* _The problem_:
Return a copy of every line in the data below that contains "Hnum".

====== Data under study

Lemma hav_arg_sym lon1 lat1 lon2 lat2 :
  hav_arg lon1 lat1 lon2 lat2 = hav_arg lon2 lat2 lon1 lat1.
Proof.
  unfold hav_arg.
  replace ((lat2 * (PI / 180) - lat1 * (PI / 180)) / 2)
    with (- ((lat1 * (PI / 180) - lat2 * (PI / 180)) / 2)) by lra.
  replace ((lon2 * (PI / 180) - lon1 * (PI / 180)) / 2)
    with (- ((lon1 * (PI / 180) - lon2 * (PI / 180)) / 2)) by lra.
  rewrite !sin_sqr_opp. lra.
Qed.

Lemma great_circle_sym lon1 lat1 lon2 lat2 :
  great_circle lon1 lat1 lon2 lat2 = great_circle lon2 lat2 lon1 lat1.
Proof. unfold great_circle. now rewrite hav_arg_sym. Qed.

(** *** The search for the nearest stations *)

Lemma results_of_lookup a b c n g :
  results_of a b c n g !! "dist_A" = Some a ∧
  results_of a b c n g !! "dist_B" = Some b ∧
  results_of a b c n g !! "dist_C" = Some c ∧
  results_of a b c n g !! "nearest_name" = Some n ∧
  results_of a b c n g !! "global_min_dist" = Some g.
Proof. unfold results_of. repeat split; by simplify_map_eq. Qed.

Lemma results_of_dist_key a b c n g l :
  results_of a b c n g !! ("dist_" ++ l) =
    if decide (l = "A") then Some a
    else if decide (l = "B") then Some b
    else if decide (l = "C") then Some c
    else None.
Proof.
  unfold results_of. rewrite !lookup_insert, lookup_empty.
  change ("dist_" ++ l) with (String "d" (String "i" (String "s" (String "t" (String "_" l))))).
  repeat case_decide; simplify_eq; try reflexivity; try congruence.
Qed.

Ltac map_ext_inserts :=
  unfold results_of; apply map_eq; intros k;
  rewrite ?lookup_insert, ?lookup_empty;
  repeat case_decide; simplify_eq; try reflexivity; try congruence.

Lemma results_of_set_A x a b c n g :
  <["dist_A" := x]> (results_of a b c n g) = results_of x b c n g.
Proof. map_ext_inserts. Qed.
Lemma results_of_set_B x a b c n g :
  <["dist_B" := x]> (results_of a b c n g) = results_of a x c n g.
Proof. map_ext_inserts. Qed.
Lemma results_of_set_C x a b c n g :
  <["dist_C" := x]> (results_of a b c n g) = results_of a b x n g.
Proof. map_ext_inserts. Qed.
Lemma results_of_set_nearest x y a b c n g :
  <["nearest_name" := x]> (<["global_min_dist" := y]> (results_of a b c n g))
  = results_of a b c x y.
Proof. map_ext_inserts. Qed.

Lemma results_init_summary : results_init = summary_results summary_init.
Proof. reflexivity. Qed.

Lemma view_station_inv r s :
  view_station r = Some s →
  ∃ lat lng, r !! "line" = Some (st_line s) ∧ r !! "name" = Some (st_name s) ∧
    r !! "lat" = Some lat ∧ as_float lat = Ok (Num (st_lat s)) ∧
    r !! "lng" = Some lng ∧ as_float lng = Ok (Num (st_lng s)).
Proof.
  unfold view_station, number. intros H.
  destruct (r !! "line") as [line|]; [|discriminate].
  destruct (r !! "name") as [name|]; [|discriminate].
  destruct (r !! "lat") as [lat|]; [|discriminate]. simpl in H.
  destruct (as_float lat) as [[|x]|] eqn:Hlat; try discriminate. simpl in H.
  destruct (r !! "lng") as [lng|]; [|discriminate]. simpl in H.
  destruct (as_float lng) as [[|y]|] eqn:Hlng; try discriminate.
  simpl in H. injection H as <-. exists lat, lng. simpl. auto 10.
Qed.

Lemma line_step_number lat0 lon0 L s v :
  is_number v → is_number (line_step lat0 lon0 L s v).
Proof.
  intros Hv. unfold line_step.
  destruct (on_line L s && closer _ v); [|assumption].
  eexists; reflexivity.
Qed.

Lemma scan_step_numeric lat0 lon0 st s :
  numeric_summary st → numeric_summary (scan_step lat0 lon0 st s).
Proof.
  intros (HA & HB & HC & HG). unfold numeric_summary, scan_step; simpl.
  repeat split; try by apply line_step_number.
  destruct (closer _ _); [eexists; reflexivity | assumption].
Qed.

(** The update of one line's entry, as the loop body performs it. *)
Lemma line_update lat0 lon0 s a b c n g :
  is_number a → is_number b → is_number c →
  match dist_key (st_line s) with
  | Some col_name =>
      match results_of a b c n g !! col_name with
      | Some stored =>
          lt ← lt_stored (Num (dist_to lat0 lon0 s)) stored;
          mret (if lt : bool
                then <[col_name := PFloat (Num (dist_to lat0 lon0 s))]>
                       (results_of a b c n g)
                else results_of a b c n g)
      | None => mret (results_of a b c n g)
      end
  | None => mret (results_of a b c n g)
  end
  = Ok (results_of (line_step lat0 lon0 "A" s a) (line_step lat0 lon0 "B" s b)
                   (line_step lat0 lon0 "C" s c) n g).
Proof.
  intros [ma Ha] [mb Hb] [mc Hc].
  unfold line_step, on_line, dist_key, closer, lt_stored.
  destruct (st_line s) as [| | | |l| | | | |]; try reflexivity.
  rewrite results_of_dist_key.
  destruct (decide (l = "A")) as [->|HnA].
  { rewrite Ha. simpl. destruct (fltb _ _); simpl;
      [by rewrite results_of_set_A | reflexivity]. }
  destruct (decide (l = "B")) as [->|HnB].
  { rewrite Hb. simpl. destruct (fltb _ _); simpl;
      [by rewrite results_of_set_B | reflexivity]. }
  destruct (decide (l = "C")) as [->|HnC].
  { rewrite Hc. simpl. destruct (fltb _ _); simpl;
      [by rewrite results_of_set_C | reflexivity]. }
  reflexivity.
Qed.

Lemma scan_station_step lat lon lat0 lon0 r s st :
  as_float lat = Ok (Num lat0) → as_float lon = Ok (Num lon0) →
  view_station r = Some s → numeric_summary st →
  scan_station lat lon (summary_results st) r
  = Ok (summary_results (scan_step lat0 lon0 st s)).
Proof.
  intros Hlat Hlon Hs (HA & HB & HC & [mg HG]).
  destruct (view_station_inv _ _ Hs) as (slat & slng & Hl & Hn & Hla & Hfa & Hlo & Hfo).
  unfold scan_station, getitem. rewrite Hl, Hn, Hla, Hlo. simpl.
  rewrite (haversine_number _ _ _ _ _ _ _ _ Hlon Hlat Hfo Hfa). simpl.
  fold (dist_to lat0 lon0 s). unfold summary_results.
  rewrite (line_update lat0 lon0 s _ _ _ _ _ HA HB HC). simpl.
  destruct (results_of_lookup (line_step lat0 lon0 "A" s (sum_A st))
    (line_step lat0 lon0 "B" s (sum_B st)) (line_step lat0 lon0 "C" s (sum_C st))
    (sum_name st) (sum_global st)) as (_ & _ & _ & _ & ->).
  simpl. unfold lt_stored, closer. rewrite HG. simpl.
  destruct (fltb _ _); simpl; [|reflexivity].
  by rewrite results_of_set_nearest.
Qed.

Lemma scan_stations_fold lat lon lat0 lon0 rws sts st :
  as_float lat = Ok (Num lat0) → as_float lon = Ok (Num lon0) →
  mapM view_station rws = Some sts → numeric_summary st →
  foldM (scan_station lat lon) rws (summary_results st)
  = Ok (summary_results (fold_left (scan_step lat0 lon0) sts st)).
Proof.
  intros Hlat Hlon. revert sts st.
  induction rws as [|r rws IH]; intros sts st Hv Hnum.
  - injection Hv as <-. reflexivity.
  - simpl in Hv. destruct (view_station r) as [s|] eqn:Hs; [|discriminate].
    simpl in Hv. destruct (mapM view_station rws) as [sts'|]; [|discriminate].
    injection Hv as <-. simpl.
    rewrite (scan_station_step _ _ _ _ _ _ _ Hlat Hlon Hs Hnum). simpl.
    apply IH; [reflexivity | by apply scan_step_numeric].
Qed.

Lemma fltb_Num a b : fltb (Num a) (Num b) = true ↔ a < b.
Proof. unfold fltb. destruct (Rlt_dec a b); split; intros; easy. Qed.

Lemma fltb_Num_false a b : fltb (Num a) (Num b) = false ↔ b <= a.
Proof.
  unfold fltb. destruct (Rlt_dec a b); split; intros; try easy; lra.
Qed.



Lemma dist_to_same_place lat0 lon0 s :
  st_lat s = lat0 → st_lng s = lon0 → dist_to lat0 lon0 s = 0.
Proof. intros <- <-. apply great_circle_self. Qed.




Lemma summary_init_numeric : numeric_summary summary_init.
Proof. repeat split; eexists; reflexivity. Qed.

Lemma as_float_number_not_na v r : as_float v = Ok (Num r) → isna v = false.
Proof. destruct v as [| | |[|]| | | | | |]; simpl; intros; congruence. Qed.

(** With numeric coordinates on both sides the search returns the four
    values the loop ends with. *)
Lemma get_metro_distances_summary row metro_df lat lon lat0 lon0 sts :
  row !! "latitude" = Some lat → row !! "longitude" = Some lon →
  as_float lat = Ok (Num lat0) → as_float lon = Ok (Num lon0) →
  mapM view_station (rows metro_df) = Some sts →
  let st := fold_left (scan_step lat0 lon0) sts summary_init in
  get_metro_distances row metro_df
  = Ok [sum_A st; sum_B st; sum_C st; sum_name st].
Proof.
  intros Hrlat Hrlon Hlat Hlon Hsts st.
  unfold get_metro_distances, getitem. rewrite Hrlat, Hrlon. simpl.
  rewrite (as_float_number_not_na _ _ Hlat), (as_float_number_not_na _ _ Hlon).
  simpl. rewrite results_init_summary.
  rewrite (scan_stations_fold _ _ _ _ _ _ _ Hlat Hlon Hsts summary_init_numeric).
  simpl. fold st. unfold summary_results.
  destruct (results_of_lookup (sum_A st) (sum_B st) (sum_C st) (sum_name st)
              (sum_global st)) as (-> & -> & -> & -> & _).
  reflexivity.
Qed.




Lemma closer_true d v m : as_float v = Ok (Num m) → d < m → closer d v = true.
Proof. intros Hv Hlt. unfold closer. rewrite Hv. by apply fltb_Num. Qed.

Lemma closer_false d v m :
  as_float v = Ok (Num m) → m <= d → closer d v = false.
Proof. intros Hv Hle. unfold closer. rewrite Hv. by apply fltb_Num_false. Qed.

Lemma great_circle_half_turn : great_circle 0 0 180 0 = PI * 6371000.
Proof.
  unfold great_circle, hav_arg.
  replace ((0 * (PI / 180) - 0 * (PI / 180)) / 2) with 0 by lra.
  replace ((180 * (PI / 180) - 0 * (PI / 180)) / 2) with (PI / 2) by lra.
  replace (0 * (PI / 180)) with 0 by lra.
  rewrite sin_0, cos_0, sin_PI2.
  replace (0 ^ 2 + 1 * 1 * 1 ^ 2) with 1 by (simpl; lra).
  rewrite sqrt_1, asin_1. lra.
Qed.

Lemma half_turn_beyond_sentinel : sentinel < PI * 6371000.
Proof. unfold sentinel. pose proof PI2_3_2. lra. Qed.

(** The run on the three stations: line A keeps the sentinel although its
    station is some twenty thousand kilometres away, and the name is that of
    the first of the two stations at the listing's coordinates. *)
Lemma get_metro_distances_three :
  get_metro_distances row_equator metro_three
  = Ok [PInt 99999; PFloat (Num 0); PInt 99999; PStr "P"].
Proof.
  set (X := {| st_line := PStr "A"; st_name := PStr "X"; st_lat := 0; st_lng := 180 |}).
  set (P := {| st_line := PStr "B"; st_name := PStr "P"; st_lat := 0; st_lng := 0 |}).
  set (Q := {| st_line := PStr "B"; st_name := PStr "Q"; st_lat := 0; st_lng := 0 |}).
  rewrite (get_metro_distances_summary row_equator metro_three (PInt 0) (PInt 0)
             0 0 [X; P; Q]); try reflexivity.
  assert (HX : dist_to 0 0 X = PI * 6371000) by apply great_circle_half_turn.
  assert (HP : dist_to 0 0 P = 0) by (by apply dist_to_same_place).
  assert (HQ : dist_to 0 0 Q = 0) by (by apply dist_to_same_place).
  pose proof half_turn_beyond_sentinel as Hfar. unfold sentinel in Hfar.
  set (st := {| sum_A := PInt 99999; sum_B := PFloat (Num (dist_to 0 0 P));
                sum_C := PInt 99999; sum_name := PStr "P";
                sum_global := PFloat (Num (dist_to 0 0 P)) |}).
  assert (H1 : scan_step 0 0 summary_init X = summary_init).
  { unfold scan_step, line_step. cbn [sum_A sum_B sum_C sum_global sum_name summary_init].
    rewrite (closer_false (dist_to 0 0 X) (PInt 99999) 99999) by (reflexivity || lra).
    by rewrite !andb_false_r. }
  assert (H2 : scan_step 0 0 summary_init P = st).
  { unfold scan_step, line_step. cbn [sum_A sum_B sum_C sum_global sum_name summary_init].
    rewrite (closer_true (dist_to 0 0 P) (PInt 99999) 99999) by (reflexivity || lra).
    reflexivity. }
  assert (H3 : scan_step 0 0 st Q = st).
  { unfold scan_step, line_step, st. cbn [sum_A sum_B sum_C sum_global sum_name].
    rewrite (closer_false (dist_to 0 0 Q) (PFloat (Num (dist_to 0 0 P))) (dist_to 0 0 P))
      by (reflexivity || lra).
    by rewrite !andb_false_r. }
  cbn [fold_left]. rewrite H1, H2, H3. unfold st. cbn [sum_A sum_B sum_C sum_name].
  by rewrite HP.
Qed.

============

* _Finished exercise_:
  induction rws as [|r rws IH]; intros sts st Hv Hnum.
    rewrite (scan_station_step _ _ _ _ _ _ _ Hlat Hlon Hs Hnum). simpl.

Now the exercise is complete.